Se ha comparado la sequía que actualmente afecta a la zona central del país con la “Gran Sequía del 68”, una de las mayores de nuestra historia. En efecto, si de pluviometría se trata, la sequía de hoy compite en magnitud con la de ayer. Pero hasta ahí llegan las similitudes.

Cincuenta años atrás, el impacto era macroeconómico. En su intervención del 17 de julio del 68, el Presidente Frei Montalva aludía a “la secuela de disminución de alimentos para la población… con influencia determinante en la inflación y en los precios”. La falta de agua también afectaba a otros sectores, principalmente al minero, producto de los racionamientos de energía. En la prensa de la época, se lee que el país le pediría ayuda a Estados Unidos, consignándose también la ayuda ofrecida por el Gobierno Argentino a Chile…

Chile hoy es otro. El producto agrícola-silvícola primario ya no representa el 9,4% del PIB como en 1968 sino sólo un 3%, por lo que la preocupación productiva hoy no tiene casi mención. El riego hoy es tecnificado y no tendido como ayer, por lo que no vemos fotos de campos regados a balde, como los que muestra la prensa del 68. La economía es abierta y no cerrada, por lo que nadie espera un alza relevante en la inflación y menos aún disminución de alimentos para la población. El mercado y la matriz energética, muy distintos hoy de lo que eran el 68, permiten que, aún en plena sequía, los precios de la energía a grandes clientes sean de hecho 70% más bajos que hace sólo cinco años atrás. Por lo mismo, no existen mayores efectos sobre otros sectores económicos. Por último, hoy sería impensable que nuestro país, con un producto per cápita que ya supera por más de tres veces al de Angola, que era el que Chile tenía en 1968, tuviera que ir a pedir ayuda a Estados Unidos para salvar la situación. Y menos a Argentina.

Como puede apreciarse, el impacto macroeconómico que vivía Chile el 68, si bien se atribuía a la sequía, no era causado sólo por ésta.
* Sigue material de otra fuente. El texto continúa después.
Lemma keypair_bytes_round_trip kp :
  is_signing_key (signing_key kp) → keypair_from_bytes (keypair_to_bytes kp) = Ok kp.
Proof.
  intros [Hlen Hb]. unfold keypair_from_bytes, keypair_to_bytes, ed25519_try_from. simpl.
  rewrite signing_key_try_from_eq, bool_decide_true by done. by destruct kp.
Qed.
Lemma decode_encode_base64 kp : is_signing_key (signing_key kp) → decode_base64 (encode_base64 kp) = Ok kp.
Proof.
  intros Hk. unfold decode_base64, encode_base64.
  rewrite base64_roundtrip by (constructor; [by vm_compute|by apply Hk]). by apply keypair_bytes_round_trip.
Qed.
Lemma from_bytes_key bytes kp :
  Forall is_byte bytes → keypair_from_bytes bytes = Ok kp →
  bytes = keypair_to_bytes kp ∧ is_signing_key (signing_key kp).
Proof.
  intros Hb. unfold keypair_from_bytes, ed25519_try_from, scheme_try_from.
  destruct bytes as [|b bytes]; simpl; [done|]. inversion Hb; subst.
  destruct (Z.eqb_spec b 0) as [->|]; simpl; [|done].
  rewrite signing_key_try_from_eq by done. case_bool_decide; simpl; [|done].
  intros Heq. simplify_eq. done.
Qed.
Lemma decode_base64_key text kp : decode_base64 text = Ok kp → is_signing_key (signing_key kp).
Proof.
  unfold decode_base64. intros (bytes & Hb%ok_or_Ok & Hkp)%bind_Ok.
  by eapply from_bytes_key; [eapply base64_decode_bytes|].
Qed.

(** C19: a key pair can always be generated on the default path, and on exactly
    those paths that have the purpose, the coin type and three further numbers,
    all hardened.  A generated key pair is recovered from its phrase with the same
    path, and from its base 64 text, whatever the number of words. *)
Theorem keypair_recovered scheme mnemonic_type entropy :
  (∃ kp phrase, keypair_generate scheme None mnemonic_type entropy = Ok (kp, phrase)) ∧
  (∀ path kp phrase, keypair_generate scheme path mnemonic_type entropy = Ok (kp, phrase) →
    keypair_from_phrase phrase scheme path = Ok kp ∧ decode_base64 (encode_base64 kp) = Ok kp) ∧
  (∀ l, Forall child_in_range l → ∃ p, path_parse (path_text l) = Some p ∧
    ((∃ r, keypair_generate scheme (Some p) mnemonic_type entropy = Ok r) ↔ is_meow_path l) ∧
    (¬ is_meow_path l → keypair_generate scheme (Some p) mnemonic_type entropy =
                         Err (KeyPairError.InvalidDerivationPath p))).
Proof.
  destruct scheme. unfold keypair_generate, keypair_from_phrase, keypair_derive, ed25519_generate,
    ed25519_derive. split_and!.
  - destruct validate_path_default as (p & Hp). rewrite Hp. simpl. eauto.
  - intros path kp phrase Hg. destruct (validate_path path) as [p| | |]; simpl in Hg; simplify_eq.
    rewrite phrase_roundtrip. split; [done|]. apply decode_encode_base64, derive_is_key.
  - intros l Hl. destruct (path_parse_text l Hl) as (p & Hp & Hcs). exists p. split; [done|].
    destruct (validate_path_text l p Hl Hcs) as [[-> Hm]|[-> Hm]]; simpl; naive_solver.
Qed.
End keypair.

(** ** Key stores *)
Section keystore.
Context `{Bip32, KeyLib, Crypto, !Bip32Laws, !KeyLaws}.

(** Every key is filed under its own address. *)
Definition wf_key (a : Address) (kp : KeyPair) : Prop :=
  keypair_address kp = a ∧ is_signing_key (signing_key kp).
Definition wf_keystore (ks : InMemoryKeystore) : Prop := map_Forall wf_key (keys ks).

Lemma add_key_Ok ks kp ks' :
  in_memory_add_key ks kp = Ok ks' ↔
  keys ks !! keypair_address kp = None ∧ ks' = mkInMemory (<[keypair_address kp := kp]> (keys ks)).
Proof.
  unfold in_memory_add_key. destruct (keys ks !! keypair_address kp); simpl; naive_solver.
Qed.
Lemma add_key_wf ks kp ks' :
  wf_keystore ks → is_signing_key (signing_key kp) → in_memory_add_key ks kp = Ok ks' → wf_keystore ks'.
Proof. intros Hwf Hkp [_ ->]%add_key_Ok. by apply map_Forall_insert_2. Qed.
Lemma add_keys_wf l ks ks' :
  wf_keystore ks → Forall (λ kp, is_signing_key (signing_key kp)) l →
  fold_m in_memory_add_key ks l = Ok ks' → wf_keystore ks'.
Proof.
  revert ks. induction l as [|kp l IH]; intros ks Hwf Hl; simpl.
  - intros. by simplify_eq.
  - inversion Hl; subst. intros (ks1 & Hadd & Hks)%bind_Ok. eapply IH, Hks; [|done].
    by eapply add_key_wf.
Qed.
Lemma add_keys_fresh l ks :
  Forall (λ p, keypair_address (snd p) = fst p) l → NoDup (fst <$> l) →
  (∀ a, a ∈ fst <$> l → keys ks !! a = None) →
  fold_m in_memory_add_key ks (snd <$> l) = Ok (mkInMemory (list_to_map l ∪ keys ks)).
Proof.
  revert ks. induction l as [|[a kp] l IH]; intros ks Hl Hnd Hks; simpl.
  - rewrite (left_id_L ∅ (∪)). by destruct ks.
  - inversion Hl as [|? ? Ha Hl']; simplify_eq. simpl in *. subst a. apply list.NoDup_cons in Hnd as [Hnin Hnd].
    assert (Hadd : in_memory_add_key ks kp = Ok (mkInMemory (<[keypair_address kp := kp]> (keys ks)))).
    { apply add_key_Ok. split; [|done]. apply Hks. by left. }
    rewrite Hadd. simpl. rewrite IH; [|done..|].
    + simpl. by rewrite <-insert_union_r, insert_union_l by (by apply not_elem_of_list_to_map).
    + intros b Hb. simpl. rewrite lookup_insert_ne by (by intros <-). apply Hks. by right.
Qed.
Lemma decode_keys_encoded l :
  Forall (λ kp, is_signing_key (signing_key kp)) l → decode_keys (encode_base64 <$> l) = Ok l.
Proof.
  induction 1 as [|kp l Hkp Hl IH]; [done|]. rewrite fmap_cons. simpl.
  by rewrite decode_encode_base64, IH.
Qed.
Lemma decode_keys_valid texts l :
  decode_keys texts = Ok l → Forall (λ kp, is_signing_key (signing_key kp)) l.
Proof.
  revert l. induction texts as [|text texts IH]; intros l; simpl; [intros; by simplify_eq|].
  intros (kp & Hkp%map_err_Ok & (l' & Hl' & Heq)%bind_Ok)%bind_Ok. simplify_eq.
  constructor; [by eapply decode_base64_key|by apply IH].
Qed.
(* ===== verification/Cli.v ===== *)
(** * The command line

    Models [meow/src]: call arguments, the commands of the [meow] binary and what
    they print; and how [meow-node] sets a node up from its options.  A command is a computation on the state of the node behind the
    client ([Cli]).  Files are arguments, as is what the node answers to the
    closures that fetch objects in a search ([view]).  The texts of [Debug], [bcs]
    on what is printed and the environment are the class [CliLib]. *)

From S2P Require Import Prelude Text Address VmTypes Gas Vm Ast Chumsky TypeChecker Compiler.
From S2P Require Import ChainTypes Convert Framework Context Resolvers InputsResolver Builder FrameworkModules.
From S2P Require Import Execute Genesis Validator Store Chain Miner Http NodeClient GossipNetwork Node Keys.

(** ** Outputs ([outputs/]) *)
Section outputs.
Context `{PrefixHex, Crypto, Bcs, Bip32, KeyLib}.

(** [Display] of digests, versions, owners and types of objects. *)
Definition digest_text (d : Digest) : string := bs58_encode (digest_bytes d).
Definition version_to_string (v : ObjectVersion) : string := pretty (version_u64 v).
Definition owner_to_string (o : ObjectOwner) : string :=
  match o with OwnerAddress a => address_to_string a | Immutable => "immutable" end.
Definition decl_ref_to_string (r : ObjectDeclRef) : string :=
  address_to_string (decl_module r) +:+ "::" +:+ identifier_str (decl_name r).
Definition object_type_to_string (t : ObjectType) : string :=
  match t with TypeModule => "module" | TypeObject r => decl_ref_to_string r end.
(* ===== verification/CliCorrect.v ===== *)
(** * The command line agrees with the node

    Call arguments are read as documented, apart from texts that look like an
    address; what is built, signed and submitted with the commands is what the
    node accepts; and a node starts from the file that the genesis command
    writes. *)

From S2P Require Import Prelude Text Address HexInstance VmTypes Ast Chumsky ChumskyInstance TypeChecker.
From S2P Require Import FrameworkModules.
From S2P Require Import ChainTypes Convert Framework Context Execute Genesis GenesisProps AdapterExamples GenesisCorrect.
From S2P Require Import CompilerExamples.
From S2P Require Import Validator Store Mempool Chain ChainProps Miner MinerProps NodeExamples.
From S2P Require Import LedgerCorrect Http Rpc NodeClient GossipNetwork Node RpcProps RpcCorrect Keys KeysCorrect Cli.

(** ** Call arguments *)
Section call_args.
Context `{PrefixHex, Bip32, !PrefixHexLaws}.

(** A text for an argument; the texts that are strings. *)
Definition call_arg_text (arg : CallArg) : string :=
  match arg with
  | ArgBool b => if b then "true" else "false"
  | ArgU64 n => pretty n
  | ArgAddress a => "@" +:+ address_to_string a
  | ArgObjectAt a => address_to_string a
  | ArgStr s => s
  end.
Definition is_number (s : string) : bool := negb (String.eqb s "") && all_chars is_digit s.
Definition is_free_text (s : string) : bool :=
  negb (String.eqb s "true" || String.eqb s "false" || is_number s || starts_with "@" s ||
        starts_with "0x" s || starts_with "0X" s).
Definition wf_call_arg (arg : CallArg) : Prop :=
  match arg with
  | ArgBool _ => True
  | ArgU64 n => in_u64 n
  | ArgAddress a | ArgObjectAt a => wf_address a
  | ArgStr s => is_free_text s = true
  end.
(** ** Channel listing *)

(** What [listChannels] does once the requester is known. *)
Lemma listChannels_reached F arrival st r gameID since nation game :
  reaches_listing F st r gameID since nation game ->
  listChannels F arrival st r =
    try channels_ <- visible_channels F st gameID nation game;
    match since with
    | Some since =>
        let outcomes := count_all F st since channels_ in
        let merr := received_errors outcomes arrival in
        if (0 <? length merr)%nat then Failed (MultiError (map Some merr))
        else Content (map snd outcomes)
    | None =>
        Content
          (map (fun c =>
                  {| Channel_GameID := Channel_GameID c; Members := Members c;
                     NMessages := NMessages c;
                     Channel_NMessagesSince :=
                       {| Since := Since (Channel_NMessagesSince c);
                          Since_NMessages := NMessages c |} |})
             channels_)
    end.
Proof.
  intros (user & memberID & Hu & Hg & Hs & Hm & Hl).
  unfold listChannels. now rewrite Hu, Hg, Hm, Hs, Hl.
Qed.

(** [CountSince] touches [NMessagesSince] only. *)
Lemma CountSince_persisted F st c since :
  stored_Channel (CountSince F st c since).2 = stored_Channel c.
Proof.
  unfold CountSince. destruct (ChannelID _ _); [|reflexivity].
  now destruct (datastore_Count _ _ _ _).
Qed.





(** ** The counting fan-out *)

Lemma omap_lookup_seq {A B} (f : A -> option B) (l : list A) :
  omap (fun i => l !! i ≫= f) (seq 0 (length l)) = omap f l.
Proof.
  induction l as [|x l IH]; [reflexivity|].
  assert (forall s : list nat,
             omap (fun i => (x :: l) !! i ≫= f) (S <$> s)
             = omap (fun i => l !! i ≫= f) s) as Hshift.
  { induction s as [|i s IHs]; [reflexivity|].
    rewrite fmap_cons. change (omap ?g (?a :: ?t))
      with (match g a with Some y => y :: omap g t | None => omap g t end).
    rewrite IHs. reflexivity. }
  cbn [length seq]. rewrite <- fmap_S_seq.
  change (omap ?g (?a :: ?t))
    with (match g a with Some y => y :: omap g t | None => omap g t end).
  rewrite Hshift, IH. reflexivity.
Qed.

(** The errors the handler collects are the errors of all the counting
    tasks, in the order the tasks happen to report. *)
Lemma received_errors_all F st since (channels_ : Channels) arrival :
  arrival ≡ₚ seq 0 (length channels_) ->
  received_errors (count_all F st since channels_) arrival
  ≡ₚ omap (fun c => (CountSince F st c since).1) channels_.
Proof.
  intros Harr. unfold received_errors, count_all. rewrite Harr.
  replace (length channels_)
    with (length (map (fun c => CountSince F st c since) channels_))
    by apply length_map.
  rewrite omap_lookup_seq. clear Harr.
  induction channels_ as [|c l IH]; [reflexivity|].
  simpl. destruct (CountSince F st c since).1; [now apply Permutation_skip | exact IH].
Qed.

(** C3.  With a cut-off, when the counting of one channel or more fails,
    [listChannels] returns an [appengine.MultiError] holding the errors of
    all the counts that failed, each once, and no content; the errors come
    in the order the tasks report, which the scheduler decides.  When no
    count fails it returns all the channels. *)
Theorem listChannels_count_failures_aggregated :
  forall F arrival st r gameID since nation game channels_,
    reaches_listing F st r gameID (Some since) nation game ->
    visible_channels F st gameID nation game = Ok channels_ ->
    arrival ≡ₚ seq 0 (length channels_) ->
    let failures := omap (fun c => (CountSince F st c since).1) channels_ in
    (failures <> [] ->
       exists merr,
         listChannels F arrival st r = Failed (MultiError (map Some merr))
         /\ merr ≡ₚ failures)
    /\ (failures = [] ->
         listChannels F arrival st r
         = Content (map (fun c => (CountSince F st c since).2) channels_)).
Proof.
  intros F arrival st r gameID since nation game channels_ Hreach Hvis Harr
    failures.
  rewrite (listChannels_reached _ _ _ _ _ _ _ _ Hreach), Hvis. cbv zeta.
  pose proof (received_errors_all F st since channels_ arrival Harr) as Hall.
  fold failures in Hall.
  destruct (received_errors _ arrival) as [|e merr] eqn:Hrecv.
  - apply Permutation_nil_l in Hall. split; [congruence|].
    intros _. simpl. unfold count_all. now rewrite map_map.
  - split.
    + intros _. exists (e :: merr). split; [reflexivity | exact Hall].
    + intros Hnil. rewrite Hnil in Hall. now apply Permutation_nil_r in Hall.
Qed.

(** ** Further properties: the public channel *)

(** X6.  [isPublic] answers true exactly for the member lists that are a
    rearrangement of the roster of the variant, and in every case leaves
    the caller's slice sorted: the same elements in ascending order. *)
Theorem isPublic_iff_roster_rearranged :
  forall (variant : string) (members_ : Nations),
    ((isPublic variant members_).1 = true <-> members_ ≡ₚ Variants variant)
    /\ (isPublic variant members_).2 ≡ₚ members_
    /\ Sorted String.le (isPublic variant members_).2.
Proof.
  intros variant members_. rewrite isPublic_members. split; [|split].
  - apply isPublic_Permutation.
  - apply sort_Sort_Permutation.
  - apply sort_Sort_Sorted.
Qed.

(** X7.  [publicChannel] is the roster of the variant in ascending order:
    a sorted rearrangement of it, which [isPublic] accepts; for a variant
    the registry does not know it is empty, and no member list is public. *)
Theorem publicChannel_sorted_roster :
  forall variant : string,
    publicChannel variant ≡ₚ Variants variant
    /\ Sorted String.le (publicChannel variant)
    /\ (isPublic variant (publicChannel variant)).1 = true
    /\ (Variants variant = [] ->
        publicChannel variant = []
        /\ forall s, (isPublic variant (FromString s)).1 = false).
Proof.
  intros variant. unfold publicChannel. split; [|split; [|split]].
  - apply sort_Sort_Permutation.
  - apply sort_Sort_Sorted.
  - apply isPublic_Permutation, sort_Sort_Permutation.
  - intros Hnil. rewrite Hnil. split; [reflexivity|]. intros s.
    destruct (isPublic variant (FromString s)).1 eqn:E; [|reflexivity].
    apply isPublic_Permutation in E. rewrite Hnil in E.
    apply Permutation_nil_r in E. unfold FromString in E. rewrite map_id in E.
    now destruct (strings_Split_nonempty comma s).
Qed.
Se trataba más bien de que la falta de agua tensionaba a un modelo de desarrollo que, valga el juego de palabras, ya “hacía agua” por todas partes.

Hoy, en ausencia de efectos macroeconómicos, los legisladores han levantado un nuevo problema: el consumo humano de agua potable. En nombre de éste, que se ha supuesto en riesgo por la sequía y el cambio climático, se busca reformar el Código de Aguas e incluso modificar las reglas del juego para las inversiones en desalinización. Hay quienes hablan incluso de “chilenizar” a las empresas sanitarias. Toda una paradoja: a falta de impacto económico, se invoca el consumo humano para impulsar reformas disruptivas que bien pueden terminar causando, precisamente, un adverso impacto.

¿Está en riesgo el consumo humano de agua potable? En ningún caso, al menos en los centros urbanos atendidos por empresas sanitarias. Los problemas están en algunos asentamientos menos densos, donde el suministro recae en los sistemas de Agua Potable Rural, los “APR”, administrados por comités o cooperativas.

Pero la causa principal de estas falencias no es la sequía. Se trata más bien, como en el 68, de que la sequía ha develado un modelo agotado, sólo que ahora es un problema microeconómico y no macro. Muchas de las deficiencias de los APR no están en la captación de agua, como sería el caso si la causa fuese la sequía, sino en las redes de distribución, los estanques y las obras de impulsión. La gestión de pozos profundos y la readecuación de infraestructura, en los casos problema, excede largamente las capacidades técnicas propias de los APR. Hay también problemas de incentivos, porque cuando el decreto de emergencia permite acceder al camión aljibe, éste no los paga el APR. Se suma a ello que un 50% de los usuarios se atrasan entre uno y dos meses en pagar sus cuentas.

La consecuencia de todo lo anterior es que hoy miles de chilenos viven numerosos cortes de agua y racionamientos, que resultan atentatorios contra sus derechos y dignidad. Por fortuna, y a diferencia del 68, los problemas admiten solución rápida y a costos más que razonables. Un buen 70% de los APR puede ser conectado a las redes más amplias de las empresas sanitarias, reduciendo así la dependencia de una única fuente de agua; la inversión se pagaría largamente con el ahorro en camiones aljibe. La gestión de pozos profundos puede ser radicalmente mejorada con apoyo de la agricultura empresarial aledaña, como ya ha ocurrido en algunos casos puntuales. Las empresas sanitarias pueden también apoyar en gestión, que tendría que ser medida por resultados, como es el caso cuando se trata de centros urbanos.

No hay que modificar el Código de Aguas, “chilenizar” a las sanitarias ni afectar las inversiones en desalinización para resolver un problema que es esencialmente de gestión e inversiones menores. No es necesario incendiar la pradera. No estamos en 1968, estamos en 2019.